### Exercise description
Among the entries below, take the line with "match j with None" and the line with "Fixpoint spaces (n", and output them and every line between them exactly, with nothing else.

### Records supplied
────────────────────────────────────────

(* ===== verification/ConsoleLog.v ===== *)
(** * The console log (cmd/runmqserver/logging.go)

    What the main process mirrors from MQ's log files to the console: the
    configuration by environment variables, the text form of a JSON message, and
    the functions that mirror one line.  [None] is a run-time panic.  Parameters:
    what depends on float64 and Unicode tables ([Floats], [Fmt]), the time stamp
    of the clock. *)
From S2P Require Import Prelude Utf8 GoStrings Paths Os Json Diagnostics.

Open Scope Z_scope.

Definition lf : string := s1 "010".

(** What [fmt] prints beyond the basic verbs: float64 with [%#v], and Unicode's
    printable runes above ASCII. *)
Class Fmt := {
  float_sharp : string → string;
  IsPrint : Z → bool;
  timestamp : Z → string;
  (** the text of the error of [json.Unmarshal] *)
  json_error : string → string }.

Definition Print (msg : string) : M unit := log RAW msg.

Module ConsoleLog.

(** ** [fmt] on the values of a JSON object *)

Section fmt.
Context `{Floats, Fmt}.

Definition bool_v (b : bool) : string := if b then "true" else "false".

Definition key_le (x y : string * string) : Prop := String.le x.1 y.1.
#[export] Instance key_le_dec : RelDecision key_le.
Proof. intros x y. unfold key_le. apply _. Defined.

Definition map_text (kvs : list (string * string)) : string :=
  "map[" +:+ Join (map (λ kv, kv.1 +:+ ":" +:+ kv.2) (merge_sort key_le kvs)) " " +:+ "]".

(** [%v] *)
Fixpoint fmt_v (j : json) : string :=
  match j with
  | JNull => "<nil>"
  | JBool b => bool_v b
  | JNum n => float_v n
  | JStr s => s
  | JArr l => "[" +:+ Join (map fmt_v l) " " +:+ "]"
  | JObj o => map_text (map (λ kv, (kv.1, fmt_v kv.2)) o)
  end.

(** [%s] of an element, and of an argument, which can be nil. *)
Fixpoint fmt_s (j : json) : string :=
  match j with
  | JNull => "<nil>"
  | JBool b => "%!s(bool=" +:+ bool_v b +:+ ")"
  | JNum n => "%!s(float64=" +:+ float_v n +:+ ")"
  | JStr s => s
  | JArr l => "[" +:+ Join (map fmt_s l) " " +:+ "]"
  | JObj o => map_text (map (λ kv, (kv.1, fmt_s kv.2)) o)
  end.
Definition arg_s (j : option json) : string :=
  match j with None | Some JNull => "%!s(<nil>)" | Some j => fmt_s j end.

(** [strconv.Quote] *)
Definition Quote : string → string := QuoteWith IsPrint.

(** [%#v] *)
Fixpoint fmt_sharp (j : json) : string :=
  match j with
  | JNull => "interface {}(nil)"
  | JBool b => bool_v b
  | JNum n => float_sharp n
  | JStr s => Quote s
  | JArr l => "[]interface {}{" +:+ Join (map fmt_sharp l) ", " +:+ "}"
  | JObj o =>
      "map[string]interface {}{"
      +:+ Join (map (λ kv, Quote kv.1 +:+ ":" +:+ kv.2) (merge_sort key_le (map (λ kv, (kv.1, fmt_sharp kv.2)) o))) ", "
      +:+ "}"
  end.
Definition arg_sharp (j : json) : string := match j with JNull => "<nil>" | j => fmt_sharp j end.

(** [%-13s] *)
Fixpoint spaces (n : nat) : string := match n with O => "" | S n => String " " (spaces n) end.
Definition pad13 (s : string) : string := s +:+ spaces (13 - length (decode s)).

(** Type assertions to [string] and [float64] *)
Definition as_string (j : json) : option string := match j with JStr s => Some s | _ => None end.
Definition as_float (j : json) : option string := match j with JNum n => Some n | _ => None end.

(** ** [formatBasic] *)

(** [for k, v := range obj], in some order. *)
Fixpoint inserts_of (o : object) : option (list string) :=
  match o with
  | [] => Some []
  | (k, v) :: o =>
      if HasPrefix k "ibm_commentInsert" then
        l ← inserts_of o; Some ((Replace k "ibm_comment" "Comment" (Some 1%nat) +:+ "(" +:+ fmt_v v +:+ ")") :: l)
      else if HasPrefix k "ibm_arithInsert" then
        n ← as_float v;
        l ← inserts_of o;
        Some (if negb (float_zero n)
              then (Replace k "ibm_arith" "Arith" (Some 1%nat) +:+ "(" +:+ fmt_v v +:+ ")") :: l else l)
      else inserts_of o
  end.

Definition checkFields : list string :=
  ["ibm_audit_eventName"; "ibm_audit_eventSequenceNumber"; "ibm_audit_outcome"; "ibm_audit_reason.reasonCode";
   "ibm_audit_reason.reasonType"; "ibm_audit_observer.id"; "ibm_audit_observer.name";
   "ibm_audit_initiator.host.address"; "ibm_audit_initiator.host.agent"; "ibm_audit_target.id";
   "ibm_audit_target.host.address"; "ibm_audit_target.credential.token"; "ibm_audit_target.method";
   "ibm_audit_target.name"; "ibm_audit_target.jmx.mbean.action"; "ibm_audit_target.jmx.mbean.name";
   "ibm_audit_target.session"; "ibm_audit_eventTime"].

Definition audit_field (obj : object) (field : string) : string :=
  match obj_get field obj with
  | None => ""
  | Some fieldVal => " " +:+ TrimPrefix field "ibm_audit_" +:+ "=" +:+ arg_sharp fieldVal
  end.

Definition liberty_audit (obj : object) (timestamp : string) : string :=
  timestamp +:+ " AUDIT:" +:+ sconcat (map (audit_field obj) checkFields) +:+ lf.

Definition trace_level (logLevelTmp : string) : option string :=
  if logLevelTmp =s "AUDIT" then Some "A" else if logLevelTmp =s "INFO" then Some "I"
  else if logLevelTmp =s "EVENT" then Some "1" else if logLevelTmp =s "ENTRY" then Some ">"
  else if logLevelTmp =s "EXIT" then Some "<" else if logLevelTmp =s "FINE" then Some "1"
  else if logLevelTmp =s "FINER" then Some "2" else if logLevelTmp =s "FINEST" then Some "3"
  else match logLevelTmp with "" => None | String c _ => Some (encode_rune (byteZ c)) end.

(** A field that is nil or missing is the empty string. *)
Definition field_or_empty (obj : object) (k : string) : option string :=
  match obj_get k obj with None | Some JNull => Some "" | Some j => as_string j end.

Definition last_element (s : string) : string := List.last (Split s ".") "".
Definition first13 (s : string) : string := if 13 <? Z.of_nat (String.length s) then take_bytes 13 s else s.

(** The class name is cut when the module's short name is longer than 13 bytes, which
    it no longer is; [None] is a slice out of range. *)
Definition short_class (srtModuleName ibmClassName : string) : option string :=
  let srtIbmClassName := last_element ibmClassName in
  if 13 <? Z.of_nat (String.length srtModuleName) then
    if Z.of_nat (String.length srtIbmClassName) <? 13 then None else Some (take_bytes 13 srtIbmClassName)
  else Some srtIbmClassName.

(** The trace line; [Some None] when no format applies. *)
Definition liberty_trace (obj : object) (timeStamp : string) : option (option string) :=
  match obj_get "loglevel" obj with
  | None | Some JNull => Some None
  | Some lvl =>
      threadID ← field_or_empty obj "ibm_threadId";
      logLevelTmp ← as_string lvl;
      logLevel ← trace_level logLevelTmp;
      mod_ ← field_or_empty obj "module";
      let srtModuleName := first13 (last_element mod_) in
      ibmClassName ← field_or_empty obj "ibm_className";
      srtIbmClassName ← short_class srtModuleName ibmClassName;
      ibmMethodName ← field_or_empty obj "ibm_methodName";
      message ← field_or_empty obj "message";
      let start := timeStamp +:+ " " +:+ threadID +:+ " " in
      let module_level := pad13 srtModuleName +:+ " " +:+ logLevel +:+ " " in
      Some (
        if (logLevel =s "A") || (logLevel =s "I") then
          Some (start +:+ module_level +:+ ibmClassName +:+ " " +:+ ibmMethodName +:+ " " +:+ message +:+ lf)
        else if logLevelTmp =s "EVENT" then Some (start +:+ module_level +:+ message +:+ lf)
        else if (logLevel =s ">") || (logLevel =s "<") then
          Some (start +:+ module_level +:+ ibmMethodName +:+ " " +:+ message +:+ lf)
        else if (logLevelTmp =s "FINE") || (logLevel =s "2") || (logLevel =s "3") then
          Some (start +:+ pad13 srtIbmClassName +:+ " " +:+ logLevel +:+ " " +:+ ibmClassName +:+ " "
                +:+ ibmMethodName +:+ " " +:+ message +:+ lf)
        else None)
  end.

(** [sort.Strings] *)
Definition sorted (l : list string) : list string := merge_sort String.le l.

(** The message after the escape of its line feeds. *)
Definition escaped (obj : object) : option object :=
  match obj_get "message" obj with
  | None => Some obj
  | Some m => m ← as_string m; Some (obj_set "message" (JStr (ReplaceAll m lf "\n")) obj)
  end.

Definition formatBasic (obj : object) : option string :=
  inserts ← inserts_of obj;
  match sorted inserts with
  | (_ :: _) as inserts =>
      Some (arg_s (obj_get "ibm_datetime" obj) +:+ " " +:+ arg_s (obj_get "message" obj)
            +:+ " [" +:+ Join inserts ", " +:+ "]" +:+ lf)
  | [] =>
      d ← obj_get "ibm_datetime" obj; d ← as_string d;
      let timeStamp := Replace d "+0000" "Z" (Some 1%nat) in
      obj ← escaped (obj_set "ibm_datetime" (JStr timeStamp) obj);
      let plain := timeStamp +:+ " " +:+ arg_s (obj_get "message" obj) +:+ lf in
      match obj_get "type" obj with
      | Some (JStr t) =>
          if t =s "liberty_audit" then Some (liberty_audit obj timeStamp)
          else if t =s "liberty_trace" then
            l ← liberty_trace obj timeStamp;
            Some (default plain l)
          else Some plain
      | _ => Some plain
      end
  end.
End fmt.

(** ** Configuration *)

Section config.
Context `{OS}.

────────────────────────────────────────

### Finished exercise
  match j with None | Some JNull => "%!s(<nil>)" | Some j => fmt_s j end.

(** [strconv.Quote] *)
Definition Quote : string → string := QuoteWith IsPrint.

(** [%#v] *)
Fixpoint fmt_sharp (j : json) : string :=
  match j with
  | JNull => "interface {}(nil)"
  | JBool b => bool_v b
  | JNum n => float_sharp n
  | JStr s => Quote s
  | JArr l => "[]interface {}{" +:+ Join (map fmt_sharp l) ", " +:+ "}"
  | JObj o =>
      "map[string]interface {}{"
      +:+ Join (map (λ kv, Quote kv.1 +:+ ":" +:+ kv.2) (merge_sort key_le (map (λ kv, (kv.1, fmt_sharp kv.2)) o))) ", "
      +:+ "}"
  end.
Definition arg_sharp (j : json) : string := match j with JNull => "<nil>" | j => fmt_sharp j end.

(** [%-13s] *)
Fixpoint spaces (n : nat) : string := match n with O => "" | S n => String " " (spaces n) end.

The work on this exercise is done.